But I not omly buy Jakesteele's argument that future physics will totally transcend today's physics, I was persuaded of that position while still in college sixty years ago! I am not a physicist, but I am aware of enormous progress both in theory and application since the forties. And for anyone to presume --speculate if you will -- that intelligent beings elsewhere in the Universe are manipulating matter and energy using the same stage of development of ours today, is not only arrogant speculation, it is almost certain to be wrong! Higher development maybe, lower development maybe, no development maybe, no intelligent beings, maybe! But not constrained by today's terrestrial knowlege.
It just doesn't make speculative sense (yes) to me to use our current state of knowledge as a standard for proclaiming what may or may not be possible in the future, or what may be possible now in a far-off galaxy of, for example, George Lucas' fecund imagination.
Of course it is all we have to go on.
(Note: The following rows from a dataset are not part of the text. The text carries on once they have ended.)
Lemma expand_all_reindex (colList : list string) (rs rows : list Info2Row) :
  fold_left (expand_one rm colList) rs (reindex rows)
  = reindex (rows ++ flat_map (matches rm colList) rs).
Proof.
  revert rows. induction rs as [| r rs IH]; intros rows;
    cbn [fold_left flat_map].
  - rewrite app_nil_r. reflexivity.
  - rewrite expand_one_reindex, IH, <- app_assoc. reflexivity.
Qed.

Lemma filter_all {A} (p : A -> bool) (l : list A) :
  Forall (fun x => p x = true) l -> filter p l = l.
Proof.
  intros H. apply forallb_filter_id. apply forallb_forall.
  apply Forall_forall. exact H.
Qed.

Lemma filter_none {A} (p : A -> bool) (l : list A) :
  Forall (fun x => p x = false) l -> filter p l = [].
Proof.
  induction 1 as [| x l Hx _ IH]; cbn; [reflexivity |].
  rewrite Hx. exact IH.
Qed.

Lemma Forall_combine_snd {A B} (P : B -> Prop) (l1 : list A) (l2 : list B) :
  Forall P l2 -> Forall (fun x => P (snd x)) (combine l1 l2).
Proof.
  intros H. apply Forall_forall. intros [a b] Hx.
  apply in_combine_r in Hx. rewrite Forall_forall in H. exact (H b Hx).
Qed.

Lemma matches_realized (colList : list string) (pats : list Info2Row) :
  Forall (fun r => PyStr.mem (colName r) colList = true
                   /\ isRegex_true r = false)
    (flat_map (matches rm colList) pats).
Proof.
  apply Forall_forall. intros x Hx.
  apply in_flat_map in Hx as (r & _ & Hx). unfold matches in Hx.
  apply in_map_iff in Hx as (c & <- & Hc).
  apply filter_In in Hc as [Hc _]. split; [| reflexivity].
  cbn. apply mem_In. exact Hc.
Qed.

(** The loop of lines 249-251 over names that are all realized drops
    nothing. *)
Lemma drop_loop_all_realized (colList names : list string) (i : nat)
  (f : Frame) :
  Forall (fun n => PyStr.mem n colList = true) names ->
  drop_loop colList names i f = (Ok tt, f).
Proof.
  intros H. revert i. induction H as [| n names Hn _ IH]; intros i;
    cbn [drop_loop]; [reflexivity |].
  rewrite Hn. apply IH.
Qed.

(** The loop is right on rows whose labels are their positions, also
    when rows of greater labels and realized names follow them. *)
Lemma drop_loop_positions_then_realized
  (colList : list string) (rows : list Info2Row) (i : nat)
  (kept tail : Frame) :
  Forall (fun x => fst x < i) kept ->
  Forall (fun x => i + List.length rows <= fst x) tail ->
  Forall (fun x => PyStr.mem (colName (snd x)) colList = true) tail ->
  drop_loop colList (map colName rows ++ frame_names tail) i
    (kept ++ combine (seq i (List.length rows)) rows ++ tail)
  = (Ok tt,
     kept ++ filter (fun x => PyStr.mem (colName (snd x)) colList)
               (combine (seq i (List.length rows)) rows) ++ tail).
Proof.
  revert i kept. induction rows as [| r rows IH]; intros i kept Hk Ht Hn.
  - cbn. apply drop_loop_all_realized.
    unfold frame_names, frame_rows. rewrite map_map.
    apply Forall_map. exact Hn.
  - cbn [map app drop_loop List.length seq combine filter snd].
    assert (Ht' : Forall (fun x => S i + List.length rows <= fst x) tail).
    { eapply Forall_impl; [| exact Ht]. cbn. intros; lia. }
    destruct (PyStr.mem (colName r) colList) eqn:E.
    + replace (kept ++ (i, r)
                 :: combine (seq (S i) (List.length rows)) rows ++ tail)
        with ((kept ++ [(i, r)])
                ++ combine (seq (S i) (List.length rows)) rows ++ tail)
        by (rewrite <- app_assoc; reflexivity).
      rewrite IH; [rewrite <- app_assoc; reflexivity | | exact Ht' | exact Hn].
      apply Forall_app. split.
      * eapply Forall_impl; [| exact Hk]. cbn. intros; lia.
      * repeat constructor.
    + assert (Hl : has_label i
                (kept ++ (i, r)
                   :: combine (seq (S i) (List.length rows)) rows ++ tail)
              = true).
      { unfold has_label. rewrite existsb_app. cbn.
        rewrite Nat.eqb_refl, orb_true_r. reflexivity. }
      rewrite Hl.
      assert (Hd : drop_label i
                (kept ++ (i, r)
                   :: combine (seq (S i) (List.length rows)) rows ++ tail)
              = kept ++ combine (seq (S i) (List.length rows)) rows ++ tail).
      { unfold drop_label. rewrite filter_app. cbn.
        rewrite Nat.eqb_refl. cbn. rewrite filter_app.
        fold (drop_label i kept).
        fold (drop_label i (combine (seq (S i) (List.length rows)) rows)).
        fold (drop_label i tail).
        rewrite !drop_label_absent; [reflexivity | | |].
        - eapply Forall_impl; [| exact Ht']. cbn. intros; lia.
        - apply combine_seq_labels. lia.
        - eapply Forall_impl; [| exact Hk]. cbn. intros; lia. }
      rewrite Hd. apply IH; [| exact Ht' | exact Hn].
      eapply Forall_impl; [| exact Hk]. cbn. intros; lia.
Qed.

Lemma isRegex_count_pattern (lits pats : list Info2Row) :
  Forall (fun r => isRegex_true r = true) pats ->
  isRegex_count (reindex (lits ++ pats)) = 0 ->
  pats = [].
Proof.
  intros Hp Hc. destruct pats as [| p pats]; [reflexivity |]. exfalso.
  inversion Hp as [| ? ? Hp1 _]; subst.
  unfold isRegex_count, reindex in Hc. rewrite combine_seq_app in Hc.
  rewrite filter_app, length_app in Hc. cbn in Hc.
  unfold isRegex_true in Hp1. destruct (isRegex p); [| discriminate].
  cbn in Hc. lia.
Qed.

(** X8.  When every pattern column is declared after the literal columns,
    the step that handles a realized list never raises and leaves, in
    this order: the literal columns whose name is realized, then for
    each pattern and each realized name it matches one column of that
    name with the pattern's format.  The pattern columns themselves are
    gone, and a literal column that is not realized is dropped. *)
Theorem patterns_after_literals_resolve
  (raw0 : Info1Raw) (rest : list Info1Raw) (s : string)
  (lits pats : list Info2Row) (o : Dobj) (tr : list Event) :
  raw_columnNames raw0 = Some s ->
  _info2 o = Some (reindex (lits ++ pats)) ->
  Forall (fun r => isRegex_true r = false) lits ->
  Forall (fun r => isRegex_true r = true) pats ->
  exists o' f',
    resolve_columnNames rm raw0 rest o tr = (Ok tt, o', tr)
    /\ _info2 o' = Some f'
    /\ frame_rows f'
       = filter (fun r => PyStr.mem (colName r) (clean_columnNames s)) lits
         ++ flat_map (matches rm (clean_columnNames s)) pats.
Proof.
  intros Hs Hf Hl Hp.
  set (colList := clean_columnNames s).
  set (M := flat_map (matches rm colList) pats).
  set (k := List.length lits).
  set (n := k + List.length pats).
  (* the frame the drop loop starts from *)
  assert (Hstart :
            exists T,
              frame_rows T = M
              /\ Forall (fun x => k <= fst x) T
              /\ Forall (fun x => PyStr.mem (colName (snd x)) colList = true)
                   T
              /\ (if isRegex_count (reindex (lits ++ pats)) =? 0
                  then reindex (lits ++ pats)
                  else expand_regex rm colList (reindex (lits ++ pats)))
                 = combine (seq 0 k) lits ++ T).
  { destruct (isRegex_count (reindex (lits ++ pats)) =? 0) eqn:E.
    - apply Nat.eqb_eq, (isRegex_count_pattern lits pats Hp) in E.
      exists []. subst M. rewrite E. cbn. rewrite !app_nil_r.
      repeat split; constructor.
    - exists (combine (seq n (List.length M)) M).
      split; [apply map_snd_combine, length_seq |].
      split; [apply Forall_forall; intros [a b] Hx;
              apply in_combine_l, in_seq in Hx; cbn; lia |].
      split.
      { apply (Forall_combine_snd
                 (fun r => PyStr.mem (colName r) colList = true)).
        eapply Forall_impl; [| apply matches_realized]. cbn. tauto. }
      unfold expand_regex. rewrite frame_rows_reindex.
      assert (Hpat : filter isRegex_true (lits ++ pats) = pats).
      { rewrite filter_app, (filter_none _ _ Hl), (filter_all _ _ Hp).
        reflexivity. }
      rewrite Hpat, expand_all_reindex. fold colList. fold M.
      unfold reindex. rewrite <- app_assoc, !combine_seq_app.
      rewrite !filter_app. cbn [Nat.add]. fold k. fold n.
      rewrite filter_all, filter_none, filter_all; [reflexivity | | |].
      + apply (Forall_combine_snd
                 (fun r => negb (isRegex_true r) = true)).
        eapply Forall_impl; [| apply matches_realized]. cbn.
        intros a [_ ->]. reflexivity.
      + apply (Forall_combine_snd
                 (fun r => negb (isRegex_true r) = false)).
        eapply Forall_impl; [| exact Hp]. cbn. intros a ->. reflexivity.
      + apply (Forall_combine_snd
                 (fun r => negb (isRegex_true r) = true)).
        eapply Forall_impl; [| exact Hl]. cbn. intros a ->. reflexivity. }
  destruct Hstart as (T & HT & Hlab & Hreal & Hstart).
  pose proof (drop_loop_positions_then_realized colList lits 0 [] T
                (Forall_nil _) Hlab Hreal) as Hd.
  cbn [app] in Hd. fold k in Hd.
  eexists. eexists. split; [| split].
  - unfold resolve_columnNames. rewrite Hs.
    unfold bind, self, assign, not_none, ret, raise. cbn.
    rewrite Hf. cbn. fold colList.
    destruct (isRegex_count (reindex (lits ++ pats)) =? 0); cbn;
      rewrite ?Hf; cbn; rewrite Hstart;
      (replace (frame_names (combine (seq 0 k) lits ++ T))
         with (map colName lits ++ frame_names T)
         by (unfold frame_names, frame_rows; rewrite !map_app;
             rewrite (map_snd_combine (seq 0 k) lits (length_seq k 0));
             reflexivity));
      rewrite Hd; cbn; reflexivity.
  - reflexivity.
  - unfold frame_rows. rewrite !map_app.
    change (map snd T) with (frame_rows T). rewrite HT.
    change (map snd (filter ?p ?l))
      with (frame_rows
              (filter (fun x => (fun r => PyStr.mem (colName r) colList)
                                  (snd x)) l)).
    rewrite (frame_rows_filter (fun r => PyStr.mem (colName r) colList)).
    unfold frame_rows.
    rewrite (map_snd_combine (seq 0 k) lits (length_seq k 0)).
    reflexivity.
Qed.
And so, in proper speculation, it should be a launching pad for sensible conjecture like the late, great Arthur C. Clarke did so well! But certainly that launch should take us to speculative realms higher and greater than the present where we start our imaginings!
Present science is certainly compelling for present events and within our present earthly environment and milieu; but it is not compelling at all when we let our imagination -speculation- range to far distant times and places!
I guess that just means that your standard for a compelling argument are much, much more strict than mine. | My standards are the same as yours. We differ as to which situations the arguments, that the standards support, may apply.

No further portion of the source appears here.